§ **Stored items**:
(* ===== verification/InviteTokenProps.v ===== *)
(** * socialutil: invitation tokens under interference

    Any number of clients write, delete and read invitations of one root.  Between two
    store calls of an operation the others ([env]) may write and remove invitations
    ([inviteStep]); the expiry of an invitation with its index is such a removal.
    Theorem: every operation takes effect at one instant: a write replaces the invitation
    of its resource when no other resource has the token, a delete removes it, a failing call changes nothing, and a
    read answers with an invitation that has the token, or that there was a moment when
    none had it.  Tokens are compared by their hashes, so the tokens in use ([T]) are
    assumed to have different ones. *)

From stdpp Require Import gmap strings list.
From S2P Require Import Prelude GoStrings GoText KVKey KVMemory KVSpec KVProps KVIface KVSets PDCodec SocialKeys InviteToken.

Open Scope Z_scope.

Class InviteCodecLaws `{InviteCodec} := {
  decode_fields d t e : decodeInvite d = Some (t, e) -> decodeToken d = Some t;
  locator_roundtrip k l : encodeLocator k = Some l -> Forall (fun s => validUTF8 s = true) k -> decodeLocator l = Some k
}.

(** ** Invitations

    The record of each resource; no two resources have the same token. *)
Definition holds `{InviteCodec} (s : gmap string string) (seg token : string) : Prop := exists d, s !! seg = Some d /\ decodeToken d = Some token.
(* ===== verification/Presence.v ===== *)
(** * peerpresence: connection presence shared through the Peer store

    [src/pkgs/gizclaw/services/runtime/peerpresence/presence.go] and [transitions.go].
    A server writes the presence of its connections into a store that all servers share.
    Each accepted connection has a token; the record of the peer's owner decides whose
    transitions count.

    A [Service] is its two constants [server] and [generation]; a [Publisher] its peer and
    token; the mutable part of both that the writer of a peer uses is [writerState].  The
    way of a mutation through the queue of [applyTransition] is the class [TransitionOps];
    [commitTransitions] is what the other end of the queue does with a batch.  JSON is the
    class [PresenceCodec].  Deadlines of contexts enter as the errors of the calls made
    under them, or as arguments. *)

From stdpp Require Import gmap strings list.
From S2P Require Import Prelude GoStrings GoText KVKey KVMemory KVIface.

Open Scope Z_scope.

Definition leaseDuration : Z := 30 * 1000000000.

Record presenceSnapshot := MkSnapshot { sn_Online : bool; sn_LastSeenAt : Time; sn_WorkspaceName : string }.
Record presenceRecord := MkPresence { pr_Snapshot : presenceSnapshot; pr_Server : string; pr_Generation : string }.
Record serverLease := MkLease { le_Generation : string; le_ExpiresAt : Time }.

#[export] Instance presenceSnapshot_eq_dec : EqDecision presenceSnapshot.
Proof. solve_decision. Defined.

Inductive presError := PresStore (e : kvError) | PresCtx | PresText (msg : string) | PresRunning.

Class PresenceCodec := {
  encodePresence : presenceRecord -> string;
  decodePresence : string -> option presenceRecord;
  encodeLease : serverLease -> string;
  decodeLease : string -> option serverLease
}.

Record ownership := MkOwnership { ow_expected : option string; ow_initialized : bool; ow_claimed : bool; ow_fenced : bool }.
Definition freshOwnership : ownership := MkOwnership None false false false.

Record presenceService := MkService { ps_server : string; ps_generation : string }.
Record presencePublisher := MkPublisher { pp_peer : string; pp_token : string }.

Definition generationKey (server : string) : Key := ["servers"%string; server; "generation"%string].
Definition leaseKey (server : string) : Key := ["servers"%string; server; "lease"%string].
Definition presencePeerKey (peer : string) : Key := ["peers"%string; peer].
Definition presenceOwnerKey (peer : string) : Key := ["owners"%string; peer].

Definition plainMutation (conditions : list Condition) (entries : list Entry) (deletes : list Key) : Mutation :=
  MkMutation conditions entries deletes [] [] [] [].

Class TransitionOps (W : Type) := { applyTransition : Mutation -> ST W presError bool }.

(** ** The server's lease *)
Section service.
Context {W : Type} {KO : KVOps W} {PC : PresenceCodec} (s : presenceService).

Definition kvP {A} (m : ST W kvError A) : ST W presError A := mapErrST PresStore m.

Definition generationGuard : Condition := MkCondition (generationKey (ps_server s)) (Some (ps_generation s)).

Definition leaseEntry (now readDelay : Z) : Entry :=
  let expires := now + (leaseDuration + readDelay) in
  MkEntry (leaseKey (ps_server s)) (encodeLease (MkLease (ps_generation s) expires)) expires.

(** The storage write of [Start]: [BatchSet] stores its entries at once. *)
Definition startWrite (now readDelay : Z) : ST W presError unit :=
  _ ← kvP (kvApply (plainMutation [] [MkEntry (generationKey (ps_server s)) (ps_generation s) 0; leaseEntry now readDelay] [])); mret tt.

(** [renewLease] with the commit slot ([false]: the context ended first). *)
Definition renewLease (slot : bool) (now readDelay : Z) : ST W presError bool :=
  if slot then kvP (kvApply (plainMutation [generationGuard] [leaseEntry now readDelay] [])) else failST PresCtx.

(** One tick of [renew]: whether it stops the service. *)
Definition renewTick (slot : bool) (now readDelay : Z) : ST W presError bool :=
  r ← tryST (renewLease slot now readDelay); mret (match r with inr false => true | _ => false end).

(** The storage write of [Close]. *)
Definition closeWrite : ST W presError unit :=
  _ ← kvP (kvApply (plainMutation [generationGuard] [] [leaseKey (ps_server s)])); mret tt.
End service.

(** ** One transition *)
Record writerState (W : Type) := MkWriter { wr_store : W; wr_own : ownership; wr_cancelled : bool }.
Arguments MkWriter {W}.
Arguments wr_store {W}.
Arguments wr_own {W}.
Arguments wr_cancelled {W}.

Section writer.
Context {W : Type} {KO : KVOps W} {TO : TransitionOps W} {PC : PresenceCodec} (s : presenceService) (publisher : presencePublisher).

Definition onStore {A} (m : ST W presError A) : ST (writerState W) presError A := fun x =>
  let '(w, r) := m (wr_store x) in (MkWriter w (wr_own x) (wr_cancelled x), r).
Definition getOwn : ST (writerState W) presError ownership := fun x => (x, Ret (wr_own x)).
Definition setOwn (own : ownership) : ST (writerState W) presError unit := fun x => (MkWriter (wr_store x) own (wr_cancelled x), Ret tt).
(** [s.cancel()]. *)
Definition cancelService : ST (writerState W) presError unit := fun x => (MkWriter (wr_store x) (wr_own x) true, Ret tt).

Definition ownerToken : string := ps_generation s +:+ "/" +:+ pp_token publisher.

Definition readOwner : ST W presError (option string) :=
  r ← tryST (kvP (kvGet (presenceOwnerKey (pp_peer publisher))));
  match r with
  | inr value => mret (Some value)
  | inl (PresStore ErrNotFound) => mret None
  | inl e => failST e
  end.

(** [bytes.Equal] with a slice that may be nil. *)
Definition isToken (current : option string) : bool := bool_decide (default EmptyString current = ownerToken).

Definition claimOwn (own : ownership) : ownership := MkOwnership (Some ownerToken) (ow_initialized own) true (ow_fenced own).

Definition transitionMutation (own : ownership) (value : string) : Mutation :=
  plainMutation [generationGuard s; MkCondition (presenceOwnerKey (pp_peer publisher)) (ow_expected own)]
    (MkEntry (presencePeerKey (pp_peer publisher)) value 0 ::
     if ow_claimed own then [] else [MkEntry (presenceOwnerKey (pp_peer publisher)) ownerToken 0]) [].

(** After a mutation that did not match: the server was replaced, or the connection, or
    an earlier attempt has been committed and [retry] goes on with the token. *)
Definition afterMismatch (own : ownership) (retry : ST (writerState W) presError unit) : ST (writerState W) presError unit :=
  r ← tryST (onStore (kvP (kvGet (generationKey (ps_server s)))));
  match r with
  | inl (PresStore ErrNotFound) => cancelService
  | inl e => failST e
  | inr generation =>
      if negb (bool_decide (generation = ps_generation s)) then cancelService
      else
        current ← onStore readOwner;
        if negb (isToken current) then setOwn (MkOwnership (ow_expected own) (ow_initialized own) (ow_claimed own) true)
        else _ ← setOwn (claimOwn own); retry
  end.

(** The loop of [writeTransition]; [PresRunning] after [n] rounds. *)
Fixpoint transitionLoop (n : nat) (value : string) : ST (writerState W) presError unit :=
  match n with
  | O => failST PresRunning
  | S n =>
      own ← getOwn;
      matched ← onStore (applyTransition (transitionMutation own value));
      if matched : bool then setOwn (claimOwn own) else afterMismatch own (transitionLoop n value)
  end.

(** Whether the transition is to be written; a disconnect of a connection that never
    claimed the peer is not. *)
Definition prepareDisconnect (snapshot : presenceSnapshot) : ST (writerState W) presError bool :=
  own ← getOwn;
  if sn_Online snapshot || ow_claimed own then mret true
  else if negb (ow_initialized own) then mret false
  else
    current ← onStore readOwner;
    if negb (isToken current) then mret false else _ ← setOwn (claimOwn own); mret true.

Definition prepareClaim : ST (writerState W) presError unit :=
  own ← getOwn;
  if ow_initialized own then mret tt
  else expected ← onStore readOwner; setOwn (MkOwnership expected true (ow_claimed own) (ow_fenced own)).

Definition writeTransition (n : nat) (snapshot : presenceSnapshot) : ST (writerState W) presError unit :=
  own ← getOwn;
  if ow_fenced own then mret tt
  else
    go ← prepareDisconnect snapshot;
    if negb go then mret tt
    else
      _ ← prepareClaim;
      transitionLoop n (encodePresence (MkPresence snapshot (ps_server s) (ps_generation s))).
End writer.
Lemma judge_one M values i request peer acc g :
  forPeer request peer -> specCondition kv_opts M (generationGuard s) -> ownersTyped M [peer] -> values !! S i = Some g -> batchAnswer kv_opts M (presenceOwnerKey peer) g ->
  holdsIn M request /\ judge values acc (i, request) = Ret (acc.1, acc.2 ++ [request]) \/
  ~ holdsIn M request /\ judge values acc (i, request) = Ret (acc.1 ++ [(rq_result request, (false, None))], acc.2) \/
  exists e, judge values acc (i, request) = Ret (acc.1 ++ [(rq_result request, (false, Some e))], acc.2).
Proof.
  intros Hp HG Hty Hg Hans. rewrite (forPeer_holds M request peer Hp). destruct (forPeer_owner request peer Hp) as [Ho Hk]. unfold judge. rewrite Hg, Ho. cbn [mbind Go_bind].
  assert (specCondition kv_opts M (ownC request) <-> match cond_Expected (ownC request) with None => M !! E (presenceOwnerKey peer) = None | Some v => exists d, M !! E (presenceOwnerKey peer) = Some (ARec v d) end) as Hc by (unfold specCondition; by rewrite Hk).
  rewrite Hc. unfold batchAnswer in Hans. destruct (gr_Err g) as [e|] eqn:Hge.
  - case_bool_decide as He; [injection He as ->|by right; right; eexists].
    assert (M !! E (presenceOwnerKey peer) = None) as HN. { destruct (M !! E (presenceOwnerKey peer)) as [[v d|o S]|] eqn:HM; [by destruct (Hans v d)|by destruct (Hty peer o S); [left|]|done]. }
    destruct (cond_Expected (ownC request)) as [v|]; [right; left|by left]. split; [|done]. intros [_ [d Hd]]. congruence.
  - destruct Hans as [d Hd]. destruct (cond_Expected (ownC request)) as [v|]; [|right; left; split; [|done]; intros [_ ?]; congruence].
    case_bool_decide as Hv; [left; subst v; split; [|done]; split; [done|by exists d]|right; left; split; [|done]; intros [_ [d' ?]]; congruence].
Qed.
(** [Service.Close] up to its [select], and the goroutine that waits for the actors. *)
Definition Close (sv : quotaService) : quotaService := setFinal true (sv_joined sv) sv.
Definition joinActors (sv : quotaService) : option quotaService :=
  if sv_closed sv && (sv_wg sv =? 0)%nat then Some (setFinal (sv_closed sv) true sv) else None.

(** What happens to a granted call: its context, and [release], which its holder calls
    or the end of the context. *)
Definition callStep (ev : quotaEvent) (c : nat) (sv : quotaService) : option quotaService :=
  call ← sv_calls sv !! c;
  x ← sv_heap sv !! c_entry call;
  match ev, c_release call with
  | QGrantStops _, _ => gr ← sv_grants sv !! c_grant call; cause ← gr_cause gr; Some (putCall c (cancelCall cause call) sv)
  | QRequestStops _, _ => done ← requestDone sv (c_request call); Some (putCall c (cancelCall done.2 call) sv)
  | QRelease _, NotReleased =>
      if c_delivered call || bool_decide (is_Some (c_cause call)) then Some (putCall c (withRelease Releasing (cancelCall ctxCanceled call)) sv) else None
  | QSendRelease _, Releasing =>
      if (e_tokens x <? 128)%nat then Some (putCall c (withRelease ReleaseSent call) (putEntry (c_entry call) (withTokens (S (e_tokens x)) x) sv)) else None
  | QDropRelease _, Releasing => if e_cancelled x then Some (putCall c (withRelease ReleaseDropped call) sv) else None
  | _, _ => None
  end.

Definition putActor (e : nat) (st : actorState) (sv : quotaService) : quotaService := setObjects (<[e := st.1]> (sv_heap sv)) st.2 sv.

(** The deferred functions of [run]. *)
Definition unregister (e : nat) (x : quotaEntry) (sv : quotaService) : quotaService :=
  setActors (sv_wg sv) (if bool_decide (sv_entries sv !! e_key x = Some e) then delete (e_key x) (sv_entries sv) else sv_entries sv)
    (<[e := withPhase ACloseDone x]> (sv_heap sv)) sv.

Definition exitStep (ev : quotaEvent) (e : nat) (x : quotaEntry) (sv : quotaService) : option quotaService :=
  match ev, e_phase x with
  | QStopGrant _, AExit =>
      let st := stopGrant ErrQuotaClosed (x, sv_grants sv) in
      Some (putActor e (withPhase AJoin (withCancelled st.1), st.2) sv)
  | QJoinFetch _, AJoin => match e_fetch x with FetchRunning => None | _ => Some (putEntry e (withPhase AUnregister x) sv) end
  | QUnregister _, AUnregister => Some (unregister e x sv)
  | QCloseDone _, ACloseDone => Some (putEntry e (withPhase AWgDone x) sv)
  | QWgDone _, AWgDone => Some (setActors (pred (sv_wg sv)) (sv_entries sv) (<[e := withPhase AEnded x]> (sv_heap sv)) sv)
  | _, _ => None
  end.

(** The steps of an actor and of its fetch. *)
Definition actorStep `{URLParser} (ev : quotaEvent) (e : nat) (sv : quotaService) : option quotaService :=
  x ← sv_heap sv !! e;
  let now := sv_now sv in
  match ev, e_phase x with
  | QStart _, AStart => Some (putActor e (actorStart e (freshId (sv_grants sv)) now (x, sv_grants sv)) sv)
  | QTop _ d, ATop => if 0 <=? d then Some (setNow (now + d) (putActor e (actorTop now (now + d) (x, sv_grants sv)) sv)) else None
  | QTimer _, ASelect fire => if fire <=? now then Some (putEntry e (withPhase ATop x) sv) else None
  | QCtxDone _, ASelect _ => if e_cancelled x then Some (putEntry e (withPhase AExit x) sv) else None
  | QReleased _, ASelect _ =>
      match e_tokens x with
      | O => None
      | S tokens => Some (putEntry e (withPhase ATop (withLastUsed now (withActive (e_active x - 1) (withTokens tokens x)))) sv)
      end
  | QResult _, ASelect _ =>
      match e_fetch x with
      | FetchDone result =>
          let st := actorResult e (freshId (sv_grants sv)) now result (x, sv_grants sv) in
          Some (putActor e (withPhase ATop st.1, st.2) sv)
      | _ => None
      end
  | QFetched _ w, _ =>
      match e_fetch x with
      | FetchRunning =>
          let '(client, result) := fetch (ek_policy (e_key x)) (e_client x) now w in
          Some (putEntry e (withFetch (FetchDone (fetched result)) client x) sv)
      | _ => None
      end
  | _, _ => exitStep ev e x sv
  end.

§ **ASSIGNMENT**: Show the lines of the records above that mention "tryST".

§ **ANSWER TO THIS TASK**:
  r ← tryST (renewLease slot now readDelay); mret (match r with inr false => true | _ => false end).
  r ← tryST (kvP (kvGet (presenceOwnerKey (pp_peer publisher))));
  r ← tryST (onStore (kvP (kvGet (generationKey (ps_server s)))));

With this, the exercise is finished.